• [ABOUT THIS TASK] An acceptable answer repeats exactly the line with "two distinct objects." and each line after it through the end of the entries, and includes nothing else.

──────── EXERCISE MATERIALS

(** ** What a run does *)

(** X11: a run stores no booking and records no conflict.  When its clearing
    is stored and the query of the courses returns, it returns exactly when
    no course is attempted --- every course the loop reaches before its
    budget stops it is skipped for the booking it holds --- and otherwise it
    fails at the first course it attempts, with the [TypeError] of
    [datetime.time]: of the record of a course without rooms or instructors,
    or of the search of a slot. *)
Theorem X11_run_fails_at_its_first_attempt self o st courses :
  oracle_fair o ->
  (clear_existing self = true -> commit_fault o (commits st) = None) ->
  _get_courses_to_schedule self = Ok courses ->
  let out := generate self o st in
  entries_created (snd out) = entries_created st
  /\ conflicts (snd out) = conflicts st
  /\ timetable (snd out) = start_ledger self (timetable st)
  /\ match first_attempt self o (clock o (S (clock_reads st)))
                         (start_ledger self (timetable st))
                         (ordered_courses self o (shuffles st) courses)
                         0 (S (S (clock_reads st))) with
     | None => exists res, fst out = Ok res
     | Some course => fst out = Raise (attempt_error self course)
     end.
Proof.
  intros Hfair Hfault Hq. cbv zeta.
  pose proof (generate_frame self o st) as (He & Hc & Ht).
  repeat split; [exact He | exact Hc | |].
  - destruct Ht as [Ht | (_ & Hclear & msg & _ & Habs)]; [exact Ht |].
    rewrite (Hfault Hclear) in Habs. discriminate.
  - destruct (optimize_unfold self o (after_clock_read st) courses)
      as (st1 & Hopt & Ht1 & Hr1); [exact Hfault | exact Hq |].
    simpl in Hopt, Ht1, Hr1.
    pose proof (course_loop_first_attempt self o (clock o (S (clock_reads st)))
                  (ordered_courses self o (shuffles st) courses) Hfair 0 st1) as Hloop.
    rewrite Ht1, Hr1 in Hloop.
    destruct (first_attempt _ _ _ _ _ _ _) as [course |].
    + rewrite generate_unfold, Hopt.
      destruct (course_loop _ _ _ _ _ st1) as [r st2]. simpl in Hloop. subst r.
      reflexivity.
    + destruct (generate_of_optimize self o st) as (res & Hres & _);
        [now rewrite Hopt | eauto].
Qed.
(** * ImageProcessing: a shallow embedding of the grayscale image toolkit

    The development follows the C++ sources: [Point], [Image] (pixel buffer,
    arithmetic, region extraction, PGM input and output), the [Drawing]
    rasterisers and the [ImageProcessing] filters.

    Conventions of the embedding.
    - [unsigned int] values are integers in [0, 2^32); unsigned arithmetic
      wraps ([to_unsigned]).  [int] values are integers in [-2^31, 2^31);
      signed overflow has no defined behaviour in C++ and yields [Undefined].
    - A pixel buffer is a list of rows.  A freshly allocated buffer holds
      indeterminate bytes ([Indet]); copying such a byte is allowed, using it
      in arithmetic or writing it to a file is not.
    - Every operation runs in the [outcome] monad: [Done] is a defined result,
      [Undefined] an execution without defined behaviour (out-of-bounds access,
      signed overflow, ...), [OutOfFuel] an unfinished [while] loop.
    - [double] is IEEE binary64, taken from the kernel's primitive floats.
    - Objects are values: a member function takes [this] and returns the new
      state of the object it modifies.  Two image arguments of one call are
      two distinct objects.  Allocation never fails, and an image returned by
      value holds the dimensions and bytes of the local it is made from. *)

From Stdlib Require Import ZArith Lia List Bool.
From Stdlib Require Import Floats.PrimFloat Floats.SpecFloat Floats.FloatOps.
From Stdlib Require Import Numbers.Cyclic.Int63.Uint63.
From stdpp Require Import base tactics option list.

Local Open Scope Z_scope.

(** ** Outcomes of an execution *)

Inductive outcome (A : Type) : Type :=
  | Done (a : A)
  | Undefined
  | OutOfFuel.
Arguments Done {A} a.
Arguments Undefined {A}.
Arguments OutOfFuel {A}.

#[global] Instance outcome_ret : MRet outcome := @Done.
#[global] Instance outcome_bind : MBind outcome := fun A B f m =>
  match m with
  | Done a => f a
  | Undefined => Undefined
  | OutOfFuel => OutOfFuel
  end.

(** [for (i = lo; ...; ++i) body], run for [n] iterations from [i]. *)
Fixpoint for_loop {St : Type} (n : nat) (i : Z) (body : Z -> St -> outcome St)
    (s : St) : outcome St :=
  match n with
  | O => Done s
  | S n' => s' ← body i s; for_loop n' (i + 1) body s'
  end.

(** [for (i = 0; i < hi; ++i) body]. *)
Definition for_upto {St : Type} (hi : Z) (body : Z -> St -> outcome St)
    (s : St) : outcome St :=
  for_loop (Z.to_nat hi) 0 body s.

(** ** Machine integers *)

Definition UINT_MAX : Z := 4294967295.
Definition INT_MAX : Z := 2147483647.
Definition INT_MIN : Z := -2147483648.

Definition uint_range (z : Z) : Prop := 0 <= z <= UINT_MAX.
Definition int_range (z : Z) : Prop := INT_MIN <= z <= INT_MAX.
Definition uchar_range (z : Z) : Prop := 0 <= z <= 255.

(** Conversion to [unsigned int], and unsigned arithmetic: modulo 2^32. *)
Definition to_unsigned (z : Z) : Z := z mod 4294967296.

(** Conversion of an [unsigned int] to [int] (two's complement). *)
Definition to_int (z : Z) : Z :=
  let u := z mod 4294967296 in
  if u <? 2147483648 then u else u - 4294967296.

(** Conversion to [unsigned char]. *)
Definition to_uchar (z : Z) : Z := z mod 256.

────────────────

• [TASK ANSWER]
      two distinct objects.  Allocation never fails, and an image returned by
      value holds the dimensions and bytes of the local it is made from. *)

From Stdlib Require Import ZArith Lia List Bool.
From Stdlib Require Import Floats.PrimFloat Floats.SpecFloat Floats.FloatOps.
From Stdlib Require Import Numbers.Cyclic.Int63.Uint63.
From stdpp Require Import base tactics option list.

Local Open Scope Z_scope.

(** ** Outcomes of an execution *)

Inductive outcome (A : Type) : Type :=
  | Done (a : A)
  | Undefined
  | OutOfFuel.
Arguments Done {A} a.
Arguments Undefined {A}.
Arguments OutOfFuel {A}.

#[global] Instance outcome_ret : MRet outcome := @Done.
#[global] Instance outcome_bind : MBind outcome := fun A B f m =>
  match m with
  | Done a => f a
  | Undefined => Undefined
  | OutOfFuel => OutOfFuel
  end.

(** [for (i = lo; ...; ++i) body], run for [n] iterations from [i]. *)
Fixpoint for_loop {St : Type} (n : nat) (i : Z) (body : Z -> St -> outcome St)
    (s : St) : outcome St :=
  match n with
  | O => Done s
  | S n' => s' ← body i s; for_loop n' (i + 1) body s'
  end.

(** [for (i = 0; i < hi; ++i) body]. *)
Definition for_upto {St : Type} (hi : Z) (body : Z -> St -> outcome St)
    (s : St) : outcome St :=
  for_loop (Z.to_nat hi) 0 body s.

(** ** Machine integers *)

Definition UINT_MAX : Z := 4294967295.
Definition INT_MAX : Z := 2147483647.
Definition INT_MIN : Z := -2147483648.

Definition uint_range (z : Z) : Prop := 0 <= z <= UINT_MAX.
Definition int_range (z : Z) : Prop := INT_MIN <= z <= INT_MAX.
Definition uchar_range (z : Z) : Prop := 0 <= z <= 255.

(** Conversion to [unsigned int], and unsigned arithmetic: modulo 2^32. *)
Definition to_unsigned (z : Z) : Z := z mod 4294967296.

(** Conversion of an [unsigned int] to [int] (two's complement). *)
Definition to_int (z : Z) : Z :=
  let u := z mod 4294967296 in
  if u <? 2147483648 then u else u - 4294967296.

(** Conversion to [unsigned char]. *)
Definition to_uchar (z : Z) : Z := z mod 256.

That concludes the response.